→ **Requirement**:
An exact transcription of the lines below, from the first through the one containing "at concrete events. *)", is the only output wanted.

→ **Exercise data**:
(* ===== verification/EventExample.v ===== *)
(** * Concrete event stores

    Logs and indexes in memory and the sled index, with the theorems of the event store and its router
    at concrete events. *)

From S2P Require Import Prelude Events Orchestration Hamt KvStore KvStoreProps KvStoreExample EventLog EventStore EventStoreProps EventQueries EventRouter.
Local Open Scope Z_scope.

Lemma ex_bytes_nonneg (e : LogEvent) : 0 <= 10 + Z.of_nat (length (ev_data e)).
Proof. lia. Qed.

#[export] Instance ex_event_bytes : EventBytes := { event_bytes e := 10 + Z.of_nat (length (ev_data e)); event_bytes_nonneg := ex_bytes_nonneg }.

Abbreviation MemStore := (EventStore InMemSequenceIndex InMemEventLog).
Abbreviation MemActor := (StoreActor (I:=InMemSequenceIndex) (L:=InMemEventLog)).

(** Events of one aggregate: the identity is the payload's number. *)
Definition ev (id ts agg : Z) (source : EventSource) (data : Bytes) : LogEvent := mkEvent id ts agg source data.

Definition ev_a : LogEvent := ev 1 100 7 Local_ [1; 1].
Definition ev_b : LogEvent := ev 2 50 7 Net [1; 2].
Definition ev_c : LogEvent := ev 3 70 7 Local_ [0; 3].
Definition ev_d : LogEvent := ev 4 80 9 Net [1; 4].

Definition empty_store : MemStore := mkEventStore (mkMemIndex ∅) mem_log_new None.
Definition empty_actor : MemActor := mkActor empty_store None true.

Lemma empty_rep : store_rep empty_store [].
Proof.
  split; [by repeat split; constructor|]. split; [done|]. split; [done|]. exists ∅. split; [done|]. split; [by intros ts seq|]. by intros e ?%not_elem_of_nil.
Qed.

(** An event that comes twice is stored once. *)
Definition feed : list LogEvent := [ev_a; ev_b; ev_a; ev_c; ev_d].

Lemma feed_ts : Forall (λ e, ts_ok (ev_ts e)) feed.
Proof. repeat constructor; done. Qed.

Lemma feed_len : Z.of_nat (length ([] : list LogEvent)) + Z.of_nat (length feed) < USIZE_MAX.
Proof. done. Qed.

Example feed_run : (actor_run empty_actor feed).1 = [Respond (1, ev_a); Respond (2, ev_b); SettleDuplicate; Respond (3, ev_c); Respond (4, ev_d)] ∧
  running (actor_run empty_actor feed).2 = true.
Proof. vm_compute. done. Qed.

Lemma events_stored_once_witness : ∃ new pending, responses (actor_run empty_actor feed).1 = number 1 new ∧ new `sublist_of` feed ∧
  (length pending <= 1)%nat ∧ crash_rep (store (actor_run empty_actor feed).2) ([] ++ new ++ pending) ∧
  (running (actor_run empty_actor feed).2 = true →
     store_rep (store (actor_run empty_actor feed).2) ([] ++ new) ∧ ∀ e, e ∈ feed → ∃ x, x ∈ [] ++ new ∧ same_event x e).
Proof. exact (events_stored_once empty_store [] feed empty_rep feed_ts feed_len). Defined.

(** The store that the feed leaves, as a consistent store of its four events. *)
Definition fed : list LogEvent := [ev_a; ev_b; ev_c; ev_d].
Definition fed_actor : MemActor := (actor_run empty_actor feed).2.

Lemma number_inj from l1 : ∀ l2, number from l1 = number from l2 → l1 = l2.
Proof. revert from. induction l1 as [|e l1 IH]; intros from [|e2 l2] E; try done. injection E as -> E. f_equal. by eapply IH. Qed.

Lemma fed_rep : store_rep (store fed_actor) fed.
Proof.
  destruct (actor_run_spec feed empty_actor [] eq_refl empty_rep feed_ts feed_len) as (new & pending & Er & _ & _ & _ & Hrun).
  assert (new = fed) as ->.
  { apply (number_inj 1). change (Z.of_nat (length ([] : list LogEvent)) + 1) with 1 in Er. rewrite <- Er. destruct feed_run as [-> _]. reflexivity. }
  by apply Hrun.
Qed.

Lemma fed_running : running fed_actor = true.
Proof. apply feed_run. Qed.

(** ** A restart after a failed write of the index *)

(** An index in memory that refuses one timestamp. *)
Record FailingIndex := mkFailing { fi_map : gmap Z Z; fi_refuses : option Z }.

#[export] Instance failing_index : SequenceIndex FailingIndex := {
  idx_insert i key value := if bool_decide (fi_refuses i = Some key) then Err IoError else Ok (mkFailing (<[key := value]> (fi_map i)) (fi_refuses i));
  idx_get i key := Ok (fi_map i !! key);
  idx_seek i key := Ok (snd <$> head (entries_from (fi_map i) key));
  idx_range_from i key limit := Ok (takeZ limit (entries_from (fi_map i) key)) }.

#[export] Instance failing_index_model : IndexModel FailingIndex := λ i m, fi_map i = m.

#[export] Instance failing_index_laws : SequenceIndexLaws FailingIndex.
Proof.
  constructor; unfold idx_rep, failing_index_model; try (by intros; subst).
  intros i m ts seq <- _ _. cbn [idx_insert failing_index]. by case_bool_decide.
Qed.

Definition failing_store : EventStore FailingIndex InMemEventLog := mkEventStore (mkFailing ∅ (Some 70)) mem_log_new None.

Lemma failing_rep : store_rep failing_store [].
Proof.
  split; [by repeat split; constructor|]. split; [done|]. split; [done|]. exists ∅. split; [done|]. split; [by intros ts seq|]. by intros e ?%not_elem_of_nil.
Qed.

(** The third event is in the log, was not dispatched, and the actor has stopped. *)
Example failing_run : (actor_run (mkActor failing_store None true) feed).1 = [Respond (1, ev_a); Respond (2, ev_b); SettleDuplicate; Nothing] ∧
  mem_log (es_log (store (actor_run (mkActor failing_store None true) feed).2)) = [ev_a; ev_b; ev_c].
Proof. vm_compute. done. Qed.

(** The restart finds an index that takes the write again, and backfills the third event. *)
Local Abbreviation crashed := (actor_run (mkActor failing_store None true) feed).2.
Local Abbreviation reopened := (store_new (mkFailing (fi_map (es_index (store crashed))) None) (es_log (store crashed))).

Lemma restart_repairs_index_witness :
  ∃ new pending, responses (actor_run (mkActor failing_store None true) feed).1 = number 1 new ∧ (length pending <= 1)%nat ∧
    match reopened with
    | Done (Ok _, s') => store_rep s' ([] ++ new ++ pending)
    | Done (Err err, s') => crash_rep s' ([] ++ new ++ pending) ∧ index_refuses s' ([] ++ new ++ pending) err
    | _ => False
    end.
Proof.
  apply (restart_repairs_index failing_store [] feed (mkFailing (fi_map (es_index (store crashed))) None) (es_log (store crashed)) failing_rep feed_ts feed_len);
    [exact (λ m H, H)|exact (λ l H, H)].
Defined.

Example reopened_run : match reopened with
  | Done (Ok _, s') => fi_map (es_index s') = {[100 := 1; 50 := 2; 70 := 3]} ∧ mem_log (es_log s') = [ev_a; ev_b; ev_c]
  | _ => False
  end.
Proof. vm_compute. done. Qed.

(** ** Queries *)

Lemma queries_answer_log_witness :
  (∀ seq, 1 <= seq → query_by_seq_with_bounds (store fed_actor) seq (Some Local_) (Some 1) None =
     Done (if Z.of_nat (length fed) + 1 <? seq then Err (CursorAhead seq (Z.of_nat (length fed))) else Ok (query_answer fed seq (Some Local_) (Some 1) None))) ∧
  (∀ ts, ts_ok ts → query_by_ts_with_bounds (store fed_actor) ts (Some Local_) (Some 1) None =
     Done (Ok (match history fed ts with [] => [] | (seq, _) :: _ => query_answer fed seq (Some Local_) (Some 1) None end))) ∧
  (∀ ts lim bytes, ts_ok ts → 0 <= lim <= USIZE_MAX → ∃ page rest, history fed ts = page ++ rest ∧
     query_history_page (store fed_actor) ts lim bytes = Ok (page, mkProgress (last_ts None page) (bool_decide (rest = []))) ∧
     Z.of_nat (length page) <= lim ∧ (1 <= lim → history fed ts ≠ [] → page ≠ [])).
Proof. apply (queries_answer_log (store fed_actor) fed (Some Local_) (Some 1) None fed_rep). intros l [= <-]. lia. Defined.

(** The log holds the timestamps 100, 50, 70, 80.  Asked for the events at or after 60, the query by
    timestamp reads the log from the record of 70, and misses the event at 100. *)
Theorem timestamp_query_misses_event : query_by_ts_with_bounds (store fed_actor) 60 None None None = Done (Ok [(3, ev_c); (4, ev_d)]) ∧
  ev_a ∈ fed ∧ 60 <= ev_ts ev_a.
Proof. split; [vm_compute; reflexivity|]. split; [left|done]. Qed.

Example query_from_two : query_answer fed 2 (Some Local_) (Some 1) None = [(3, ev_c)] ∧ history fed 60 = [(3, ev_c); (4, ev_d); (1, ev_a)].
Proof. vm_compute. done. Qed.

(** ** The router *)

Definition fed_router : EventStoreRouter (I:=InMemSequenceIndex) (L:=InMemEventLog) := mkStoreRouter {[7 := fed_actor; 9 := empty_actor]} None 0.
Definition fed_logs : gmap Z (list LogEvent) := {[7 := fed; 9 := []]}.

Lemma fed_router_rep : router_rep fed_router fed_logs.
Proof.
  unfold router_rep. split.
  - intros agg. cbn [fed_router stores]. unfold fed_logs. rewrite !lookup_insert_is_Some', !lookup_singleton_is_Some. done.
  - intros agg a es Ha He. cbn [fed_router stores] in Ha. unfold fed_logs in He. apply lookup_insert_Some in Ha as [[<- <-]|[Hne Ha]].
    + rewrite lookup_insert_eq in He. injection He as <-. split; [apply fed_running|apply fed_rep].
    + rewrite lookup_insert_ne in He by done. apply lookup_singleton_Some in Ha as [<- <-]. rewrite lookup_singleton_eq in He. injection He as <-.
      split; [done|apply empty_rep].
Qed.

Definition both : gmap Z Z := {[7 := 60; 9 := 0]}.

Lemma routed_query_complete_witness : ∃ a subs r', route_query fed_router 5 both false = (Fanned a subs, r') ∧
  ∀ messages, messages ≡ₚ omap (answer_ts fed_router false None (Some 10) None) subs → ∃ events log_head history,
    (aggregator_run a messages).1 = [(5, mkResponse (Ok events) log_head history)] ∧
    events ≡ₚ concat ((λ q, own false q.1 (store_answer fed_logs None (Some 10) None q)) <$> map_to_list both).
Proof.
  apply (routed_query_complete fed_router fed_logs 5 both false None (Some 10) None fed_router_rep).
  - discriminate.
  - intros agg from E. unfold both in E. apply lookup_insert_Some in E as [[<- <-]|[_ E]]; [split; [by eexists|done]|].
    apply lookup_singleton_Some in E as [<- <-]. split; [by eexists|done].
  - intros l [= <-]. lia.
Defined.

(** The event of aggregate 9 in the log of aggregate 7 is left out. *)
Example both_answer : concat ((λ q, own false q.1 (store_answer fed_logs None (Some 10) None q)) <$> map_to_list both) = [(3, ev_c)].
Proof. vm_compute. done. Qed.

(** A query that failed is answered a second time, without the events of the store that failed,
    when the response of the other store was already waiting: the aggregator stops only after
    the messages before its own. *)
Definition two_pending : QueryAggregator := add_pending (add_pending (aggregator_new 5 false) 0 7) 1 9.

Theorem failed_query_answers_twice :
  (aggregator_run two_pending [(0, mkResponse (Err IoError) None None); (1, mkResponse (Ok [(4, ev_d)]) None None)]).1 =
    [(5, mkResponse (Err IoError) None None); (5, mkResponse (Ok [(4, ev_d)]) None None)].
Proof. vm_compute. reflexivity. Qed.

→ **Your response**:
(* ===== verification/EventExample.v ===== *)
(** * Concrete event stores

    Logs and indexes in memory and the sled index, with the theorems of the event store and its router
    at concrete events. *)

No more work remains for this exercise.